Островского очень трудно поставить. Для меня — это эксперимент, что-то новое. Обычно я придумываю какую-то историю, которая ложится в основу спектакля, потом начинаю делать какие-то этюды. А здесь — пьеса написана. С актерами мы довольно долго ее разбирали: кто, кому, что и почему сказал. Это очень достойный и интересный путь: не просто разбираться, что автор хотел сказать, но и почему это нас волнует, и как мы хотим это выразить сегодня.

— Похоже на психоанализ…

— Да, это и есть психоанализ. У Фрейда есть статьи, где он пишет, что сны — как поверхность воды. Разбирая их, можно докопаться до того, как устроено дно. На этом было построено его лечение — он шёл вглубь от внешнего. Так и в случае с пьесой: начинаешь «копать» и постепенно видишь «дно». И, когда ты видишь это дно таким, каким ты себе его представлял, каким ты его с актёрами нафантазировал путём анализа текста, дальше начинаешь думать над тем, как это выразить.
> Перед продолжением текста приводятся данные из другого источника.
(** * osrs_info: hiscores classification and tradeable item search

    A shallow embedding of the Python package [osrs_info]
    (hiscores.py, items.py, client.py, constants.py) and the proofs of
    its specification.

    Modelling conventions.
    - A Python [str] is a Rocq [string]; a character is the code point
      it denotes, so the model is exact for text in the range 0..255.
    - A decoded JSON body is a [json] value.  Python's [None] and JSON's
      [null] are the same object, [JNull].  Numbers are integers.
    - A method of a class is a computation in the monad [M S], where [S]
      is the record of the instance's fields: it returns a value or
      raises, and the state it leaves behind is kept in both cases, as
      for a Python method that raises half way.
    - The network is an argument [net] of every operation that may send a
      request: the outcome the transport would deliver for each URL. *)

From Stdlib Require Import ZArith String Ascii List DecimalString.
From Stdlib Require Import Sorting.Permutation Sorting.Sorted.
From stdpp Require Import gmap strings list fin_maps.

Open Scope string_scope.
Open Scope Z_scope.

(** ** Python strings *)

Module pystr.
— Современный театр занят психоанализом?

— Хороший — да.

— Вы думаете, зритель сегодня ждет этого от театра?

— Подспудно, я уверен, что ждёт. «Не сломайте меня, но сделайте со мной что-нибудь», «объясните мне меня», «объясните мне мои переживания».
И это можно сделать разными способами. Главное, чтобы в результате возникала волшебная ткань, которая на зрителя оказывала бы этот «психотерапевтический» эффект. Не давая, при этом, ему понять, что произошло. Ты приходишь к врачу и ждёшь, что он сейчас из тебя что-то вынет. А в театре ты должен что-то сделать с человеком, но так, что бы он этого почти не заметил, а заметил бы, когда это с ним уже случилось, и был бы рад этому превращению.
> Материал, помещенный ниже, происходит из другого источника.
(** *** A sequence of attempts *)

Lemma forwarded_length delay ts : forall g,
  List.length (forwarded delay g ts) = List.length ts.
Proof. induction ts as [|t ts IH]; intros g; simpl; [|rewrite IH]; reflexivity. Qed.

(** Each flag is the test of line 18 against the timestamp of the last
    forwarded attempt before it, or against the initial content of the
    ref when there is none. *)
Lemma forwarded_nth delay ts : forall g i,
  (i < List.length ts)%nat ->
  nth i (forwarded delay g ts) false =
  passes delay (nth i ts 0)
    (last_forwarded (lastCallRef g) (fun t => t) (forwarded delay g ts) ts i).
Proof.
  induction ts as [|t ts IH]; intros g i Hi; simpl in Hi; [lia|].
  destruct i as [|i]; simpl.
  - apply reached_eq.
  - rewrite IH by lia. rewrite attempt_lastCallRef. reflexivity.
Qed.

Lemma last_forwarded_Some flags : forall ts i l,
  last_forwarded (Some l) Some flags ts i =
  Some (last_forwarded l (fun t => t) flags ts i).
Proof.
  induction flags as [|f flags IH]; intros ts i l.
  - destruct i; reflexivity.
  - destruct i as [|i]; [reflexivity|].
    destruct ts as [|t ts]; [reflexivity|]. simpl.
    destruct f; apply IH.
Qed.

(** C2, as the claim words it, fails: a gate starts with [lastCallRef] at
    0, so a first attempt at a time smaller than the cooldown is
    suppressed.  Here the cooldown is 2 * 10^12 ms and the attempts are
    at 1.7 * 10^12 ms and half a second later. *)
Lemma first_attempt_not_always_forwarded :
  forwarded 2000000000000 fresh [1700000000000; 1700000000500] = [false; false] /\
  ~ spec_forwarded 2000000000000 [1700000000000; 1700000000500]
      (forwarded 2000000000000 fresh [1700000000000; 1700000000500]).
Proof.
  split; [reflexivity|].
  intros [_ H]. specialize (H 0%nat). simpl in H.
  assert (Hlt : (0 < 2)%nat) by lia. specialize (H Hlt).
  vm_compute in H. discriminate.
Qed.

(** C2 (amended): for every cooldown and every sequence of attempts on a
    fresh gate, the attempt at [ti] is forwarded iff [ti] minus the
    timestamp of the last forwarded attempt is at least the cooldown,
    where that timestamp is 0 as long as no attempt was forwarded; so the
    first attempt is forwarded iff its timestamp is at least the cooldown,
    and when it is, the sequence is forwarded exactly as the
    specification says. *)
Theorem throttle_forwards_iff_cooldown_elapsed (delay : Z) (ts : list Z) :
  List.length (forwarded delay fresh ts) = List.length ts /\
  (forall i, (i < List.length ts)%nat ->
     (nth i (forwarded delay fresh ts) false = true <->
      delay <= nth i ts 0 -
               last_forwarded 0 (fun t => t) (forwarded delay fresh ts) ts i)) /\
  (forall t ts', ts = t :: ts' ->
     (nth 0 (forwarded delay fresh ts) false = true <-> delay <= t)) /\
  (forall t ts', ts = t :: ts' -> delay <= t ->
     spec_forwarded delay ts (forwarded delay fresh ts)).
Proof.
  split; [apply forwarded_length|].
  split.
  { intros i Hi. rewrite forwarded_nth by exact Hi. rewrite passes_spec.
    reflexivity. }
  split.
  { intros t ts' ->. simpl. rewrite reached_eq, passes_spec. simpl.
    unfold initial_lastCall. rewrite Z.sub_0_r. reflexivity. }
  intros t ts' -> Hd. split; [apply forwarded_length|].
  intros i Hi.
  assert (H0 : reached delay t fresh = true).
  { rewrite reached_eq, passes_spec. simpl. unfold initial_lastCall. lia. }
  destruct i as [|i].
  - simpl. exact H0.
  - rewrite forwarded_nth by exact Hi.
    simpl. rewrite H0. rewrite last_forwarded_Some. reflexivity.
Qed.

Lemma throttle_forwards_iff_cooldown_elapsed_witness :
  let ts := [1700000000000; 1700000000400; 1700000001000] in
  forwarded 1000 fresh ts = [true; false; true] /\
  (nth 1 (forwarded 1000 fresh ts) false = true <->
   1000 <= 1700000000400 -
           last_forwarded 0 (fun t => t) (forwarded 1000 fresh ts) ts 1) /\
  (nth 0 (forwarded 1000 fresh ts) false = true <-> 1000 <= 1700000000000) /\
  spec_forwarded 1000 ts (forwarded 1000 fresh ts).
Proof.
  split; [reflexivity|].
  destruct (throttle_forwards_iff_cooldown_elapsed 1000
              [1700000000000; 1700000000400; 1700000001000])
    as (_ & Hi & H0 & Hs).
  split; [apply (Hi 1%nat); simpl; lia|].
  split; [apply (H0 1700000000000 [1700000000400; 1700000001000]); reflexivity|].
  apply (Hs 1700000000000 [1700000000400; 1700000001000]); [reflexivity|lia].
Defined.

(** End-to-end scenario 3 of the specification: two attempts 400 ms
    apart under a cooldown of 1000 ms reach the callback once. *)
Example two_attempts_400ms_apart :
  calls (attempt 1000 1700000000400 (attempt 1000 1700000000000 fresh)) =
  [1700000000000].
Proof. reflexivity. Qed.

(** C7, as the claim words it, fails: for a callback that returns nothing
    the result of a suppressed attempt and the result of a forwarded one
    are the same value, [undefined].  Here the gate last forwarded at
    1.7 * 10^12 ms, the cooldown is 1000 ms, and the attempts are 400 ms
    and 1000 ms later. *)
Lemma suppressed_is_not_distinct_from_void :
  ~ (forall (callback : Z -> Gate -> value * Gate) (delay now now' : Z) (g : Gate),
       passes delay now (lastCallRef g) = false ->
       passes delay now' (lastCallRef g) = true ->
       fst (useThrottle lastCallRef set_lastCallRef callback (Some delay) now now g) <>
       fst (useThrottle lastCallRef set_lastCallRef callback (Some delay) now' now' g)).
Proof.
  intros H.
  apply (H note_call 1000 1700000000400 1700000001000
           (mkGate 1700000000000 [1700000000000])); reflexivity.
Qed.

Section Suppressed.
Context {A St : Type}.
Variable getRef : St -> Z.
Variable setRef : Z -> St -> St.
Variable callback : A -> St -> value * St.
Мне кажется, если зрителю объяснять что-то, то он воспримет это как дидактику. И совсем другое дело, если он догадается сам… Здесь нужно оставить некоторую пропасть, которую он мог бы перешагнуть, перескочить, оглянуться и подумать: «Ух ты! Я перепрыгнул, смотрите!» Тогда это будет его личное переживание, и он этого не забудет.

— Вы много гастролируете, поэтому у Вас есть возможность сравнить российского и зарубежного зрителя…
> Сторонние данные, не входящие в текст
(** * auto-pts: the event-wait and multi-party synchronisation engine

    A shallow embedding of [autopts/ptsprojects/stack.py]: the polling waits
    over event queues and facade state, the [SynchPoint] / [SynchElem] /
    [Synch] rendezvous protocol, the procedure-completion predicates and the
    [CORE] event-queue reset.

    Python objects that are shared and mutated (sync points, completion
    signals, barriers, the registry) live in an explicit heap and are named
    by their address.  Threads other than the one being followed are an
    environment: a schedule of what the polling thread sees at each poll, or
    of heap transitions taken while the thread is blocked.

    The facades that keep their state in plain fields ([Gap], [L2cap],
    [Gatt], [GattCl], [Stack.is_svc_supported]) are embedded as functions
    from the state before a call to the state after it. *)

From Stdlib Require Import ZArith Bool List Lia.
From stdpp Require Import gmap strings list fin_maps.

Open Scope Z_scope.

(** ** Outcomes of a call *)

(** The exceptions the embedded code can meet. [GlobalEnd] is what
    [raise_on_global_end] raises; [BrokenBarrierError] is raised by
    [threading.Barrier], [ValueError] by [list.remove] and [time.sleep],
    [AttributeError] by a method call on [None]. [DanglingRef] has no Python counterpart: it marks
    a heap in which an address names no object. *)
Inductive exn : Type :=
| GlobalEnd
| BrokenBarrierError
| ValueError
| AttributeError
| DanglingRef.

(** A call returns a value, raises, or is still waiting when the schedule
    of the environment ends. *)
Inductive outcome (A : Type) : Type :=
| Returned (a : A)
| Raised (e : exn)
| Pending.

Arguments Returned {A} a.
Arguments Raised {A} e.
Arguments Pending {A}.

(** ** Python values held in event queues *)

#[warnings="-register-all"]
Inductive PyVal : Type :=
| PNone
| PBool (b : bool)
| PInt (z : Z)
| PBytes (bs : list Z)
| PTuple (vs : list PyVal).

(** [bool(v)] *)
Definition truthy (v : PyVal) : bool :=
  match v with
  | PNone => false
  | PBool b => b
  | PInt z => negb (z =? 0)
  | PBytes bs => match bs with [] => false | _ => true end
  | PTuple vs => match vs with [] => false | _ => true end
  end.

(** [x == y]: [bool] is a subclass of [int], so [True == 1]; tuples compare
    element by element. *)
Fixpoint py_eq (x y : PyVal) : bool :=
  match x, y with
  | PNone, PNone => true
  | PBool a, PBool b => Bool.eqb a b
  | PBool a, PInt z => Z.b2z a =? z
  | PInt z, PBool a => z =? Z.b2z a
  | PInt a, PInt b => a =? b
  | PBytes a, PBytes b => bool_decide (a = b)
  | PTuple xs, PTuple ys =>
      (fix go (xs ys : list PyVal) : bool :=
         match xs, ys with
         | [], [] => true
         | x' :: xs', y' :: ys' => py_eq x' y' && go xs' ys'
         | _, _ => false
         end) xs ys
  | _, _ => false
  end.

(** An object in a queue: its address and its value. *)
Record Obj : Type := mkObj { oid : nat; oval : PyVal }.

(** [x is y] *)
Definition obj_is (x y : Obj) : bool := Nat.eqb (oid x) (oid y).

(** [list.remove(x)]: drop the first item that is [x] or compares equal to
    it; [None] stands for the [ValueError] raised when there is none. *)
Fixpoint list_remove (x : Obj) (l : list Obj) : option (list Obj) :=
  match l with
  | [] => None
  | y :: l' =>
      if obj_is y x || py_eq (oval y) (oval x) then Some l'
      else option_map (cons y) (list_remove x l')
  end.

(** A condition callback, as the truth value of what it returns. *)
Definition condition := list PyVal -> bool.

(** [condition_cb( *ev )] for a tuple, [condition_cb(ev)] otherwise *)
Definition apply_cb (condition_cb : condition) (ev : Obj) : bool :=
  match oval ev with
  | PTuple args => condition_cb args
  | v => condition_cb [v]
  end.

(** ** Polling waits *)

(** What one turn of a [while flag.is_set()] loop sees: whether the timer
    has left the flag set, the process-wide cancellation flag, and the state
    the wait looks at ([seen]: for a queue, the records appended since the
    previous turn). *)
Record Tick (S : Type) : Type :=
  mkTick { flag_is_set : bool; GLOBAL_END : bool; seen : S }.

Arguments mkTick {S} _ _ _.
Arguments flag_is_set {S} _.
Arguments GLOBAL_END {S} _.
Arguments seen {S} _.

(** Modelled from the spec: [autopts.utils.raise_on_global_end] is imported
    but not part of the sources; the cancellation signal is a single global
    flag, and a wait that finds it raised aborts with a failure that is not
    the timeout sentinel. *)
Definition raise_on_global_end (global_end : bool) : outcome unit :=
  if global_end then Raised GlobalEnd else Returned tt.

(** The [for ev in event_queue] scan of [wait_event_with_condition]. *)
Definition scan_condition (condition_cb : condition) (event_queue : list Obj)
  : option Obj :=
  find (apply_cb condition_cb) event_queue.

(** [wait_event_with_condition(event_queue, condition_cb, timeout, remove)]:
    the result and the queue it leaves. *)
Fixpoint wait_event_with_condition (event_queue : list Obj)
    (condition_cb : condition) (remove : bool) (sched : list (Tick (list Obj)))
  : outcome (option Obj) * list Obj :=
  match sched with
  | [] => (Pending, event_queue)
  | tk :: sched' =>
      if negb (flag_is_set tk) then (Returned None, event_queue)
      else
        match raise_on_global_end (GLOBAL_END tk) with
        | Raised e => (Raised e, event_queue)
        | Pending => (Pending, event_queue)
        | Returned _ =>
            let event_queue := event_queue ++ seen tk in
            match scan_condition condition_cb event_queue with
            | Some ev =>
                if truthy (oval ev) && remove then
                  match list_remove ev event_queue with
                  | Some q' => (Returned (Some ev), q')
                  | None => (Raised ValueError, event_queue)
                  end
                else (Returned (Some ev), event_queue)
            | None =>
                wait_event_with_condition event_queue condition_cb remove sched'
            end
        end
  end.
— Русский зритель очень хороший. Иногда — очень тяжелый, в общем — несчастный, как все русские люди. А несчастные люди, они, когда смотрят что-то весёлое, не смеются открыто. Трудно пробиться к ним внутрь, но они очень благодарны, если это происходит. Например, мы все обратили внимание, что спектакли и в Австралии, и в Новой Зеландии, шли одинаково — точно знаешь с третьего раза, на какую фразу какая будет реакция. Безошибочно. Полторы тысячи человек реагируют абсолютно одинаково: в эту секунду — тишина, в эту секунду — смех и так далее. В России же каждый спектакль — это «борьба» со зрительным залом: ты его или он тебя? Сегодня — такая публика, завтра — другая, один смеётся, другой сопит, у третьего зазвонил телефон… и объединить их всех трудно, но очень азартно.

И каждый раз я боюсь, представляете? Я вхожу в зрительный зал, и если чувствую «кажется, зацепили, кажется, зацепили», тогда я спокойно продолжаю смотреть. А в начале — это что-то!